# Java Applet - Problem mit Tastatur Abfrage



## TheOnly1 (17. Mrz 2006)

Hallo,

ich versuche euch mal das Problem zu schildern:

Ich habe ein Programm, dass die Tastaur abfragt mit "public boolean keyDown (Event e, int key)" etc.

Als ich es beim ersten mal compiliert habe und dann gestartet habe, funktionierte alles wunderbar. Er hat meine Tastatureingaben erkannt und drauf reagiert.

Dann habe ich nur ein weiteres Label hinzugefügt, wieder compiliert...und nun geht das nicht mehr mit der Tastaturabfrage. Ich habe auch schon versucht, dass Label wieder rauszunehmen...hat aber auch nichts gebracht.

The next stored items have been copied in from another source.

(** C18 (bounds).  Pacing.  One call of [pace] releases the queued packets in
    order, at most 256 of them, and never faster than the bandwidth allows: [k]
    packets go out only if the slot of the last of them, [k - 1] send periods
    after the first slot, has come.  If packets remain, the next slot is exactly
    [k] periods after the first (or one period from now when a full burst still
    left the sender behind), and the pacing timer is armed for it. *)
Theorem pacing_is_bounded {B : BytesApi} {HB : BytesSpec B} {P : CryptoPrims} {HP : CryptoSpec P}
  (now : Instant) (c : Connection) (cc : LiveCc) :
  conn_ok c -> cn_live_cc c = Some cc ->
  let period := cc_snd_period cc in
  let slot := default now (cn_next_send c) in
  exists k c', pace now c = Ret c' /\ (k <= MAX_PACE_BURST)%nat /\
    cn_send_queue c' = drop k (cn_send_queue c) /\
    ((1 <= k)%nat -> slot + (Z.of_nat k - 1) * period <= now) /\
    (cn_send_queue c' <> [] -> exists next,
       next = (let t := slot + Z.of_nat k * period in
               if decide (k = MAX_PACE_BURST /\ t < now) then now + period else t) /\
       cn_next_send c' = Some next /\
       last (cn_outputs c') = Some (SetTimer TiSndPacing (since next now)) /\
       ((k < MAX_PACE_BURST)%nat -> now < next)).
Proof.
  intros Hok Hcc period slot. unfold pace. rewrite Hcc. fold period.
  destruct (pace_loop_exact MAX_PACE_BURST period now 0 c Hok)
    as (k & c1 & E & Hok1 & Hk & Hq & Hstop & Hrate & Hns).
  rewrite E, Nat.add_0_l. cbn [mbind panicky_bind]. fold slot in Hrate, Hns. cbv zeta.
  set (c2 := if (k =? MAX_PACE_BURST)%nat && _ then _ else c1).
  assert (cn_send_queue c2 = cn_send_queue c1) as Hq2 by (unfold c2; by destruct (_ && _)).
  assert (conn_ok c2) as Hok2.
  { unfold c2. destruct (_ && _); [|done].
    assert (advance c1 (c1 <| cn_next_send := Some (now + period) |>)) as H by adv. apply H. }
  rewrite Hq2. destruct (cn_send_queue c1) as [|f rest] eqn:Eq.
  - clearbody c2. pose proof (push_output_advance c2 Hok2 (ClearTimer TiSndPacing)) as H3.
    set (c3 := push_output (ClearTimer TiSndPacing) c2) in *.
    assert (wp (finish_close_if_drained now c3) (fun c' => cn_send_queue c' = [])) as Hw.
    { unfold finish_close_if_drained. destruct (_ && _); [|exact Hq2].
      unfold finalize_shutdown. apply (wp_bind _ _ (fun _ => True)); [|intros bs _; exact Hq2].
      destruct (encode_control_total (cn_peer_socket_id c3) (wire_ts c3 now) CbShutdown I) as (bs & -> & _). done. }
    destruct (finish_close_if_drained now c3) as [c'|]; [|done]. cbn [wp] in Hw.
    exists k, c'. rewrite Hw. split_and!; try done.
  - eexists k, _. split; [reflexivity|].
    change (cn_send_queue (push_output (SetTimer TiSndPacing (since (default now (cn_next_send c2)) now)) c2))
      with (cn_send_queue c2). rewrite Hq2.
    split_and!; [done|done|done|]. intros _.
    specialize (Hns ltac:(done)).
    assert (cn_next_send c1 = Some (slot + Z.of_nat k * period)) as Hn1.
    { rewrite Hns. destruct (decide (k = 0%nat)) as [->|]; [|done].
      destruct (Hstop ltac:(unfold MAX_PACE_BURST; lia)) as [?|(t & Ht & _)]; [done|].
      rewrite Ht in Hns. cbn in Hns. unfold slot. rewrite <- Hns. simpl. f_equal. lia. }
    exists (default now (cn_next_send c2)).
    assert (cn_next_send c2 = Some (let t := slot + Z.of_nat k * period in
               if decide (k = MAX_PACE_BURST /\ t < now) then now + period else t)) as Hn2.
    { clear -Hn1. unfold c2. rewrite Hn1. cbv zeta.
      destruct (Nat.eqb_spec k MAX_PACE_BURST) as [Ek|Ek];
        destruct (Z.ltb_spec (slot + Z.of_nat k * period) now) as [Hl|Hl]; cbn [andb];
        case_decide as Hd; rewrite ?Hn1; try done; exfalso; (tauto || lia). }
    rewrite Hn2. cbn [default from_option]. split; [done|]. split; [exact Hn2|].
    split; [unfold push_output; cbn [cn_outputs]; apply last_snoc|].
    intros Hlt. destruct (Hstop Hlt) as [?|(t & Ht & Hnow)]; [done|].
    rewrite Hn1 in Ht. injection Ht as <-. cbv zeta. rewrite decide_False by lia. exact Hnow.
Qed.

Definition ex_paced (n : nat) : Connection :=
  (ex_connected None None) <| cn_live_cc := Some (cc_new 1000000) |>
    <| cn_send_queue := (fun i => MkFragment [u8_of_Z (Z.of_nat i)] Single 1) <$> List.seq 0 n |>.

Lemma ex_paced_ok n : conn_ok (ex_paced n).
Proof.
  destruct (ex_connected_ok None None ltac:(done)) as [K1 K2 K3 K4 K5 K6 K7 K8 K9].
  constructor; try assumption. by intros cc [= <-].
Qed.

Lemma pacing_is_bounded_witness :
  exists k c', @pace vec_bytes toy_prims 7000 (ex_paced 3) = Ret c' /\ (k <= 256)%nat /\
    cn_send_queue c' = drop k (cn_send_queue (ex_paced 3)).
Proof.
  pose proof toy_spec as HP.
  destruct (@pacing_is_bounded vec_bytes vec_bytes_spec toy_prims HP 7000 (ex_paced 3) (cc_new 1000000))
    as (k & c' & E & Hk & Hq & _).
  - apply ex_paced_ok.
  - reflexivity.
  - exists k, c'. split; [exact E|]. split; [exact Hk|exact Hq].
Defined.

Wisst ihr woran das liegen kann? Ich verzweifle schon daran 

mfg 
The Only 1  
:cry:


----------



## TheOnly1 (18. Mrz 2006)

Schade...ich dachte einer von euch hätte sowas auch mal gehabt oder weiß woran das liegen könnte. Aber dieser Fehler scheint wohl zu komisch zu sein, dass jemand weiß wie man das beheben kann  :cry:


----------



## Leroy42 (18. Mrz 2006)

Kannst du den _relevanten_ Code posten?


----------



## TheOnly1 (18. Mrz 2006)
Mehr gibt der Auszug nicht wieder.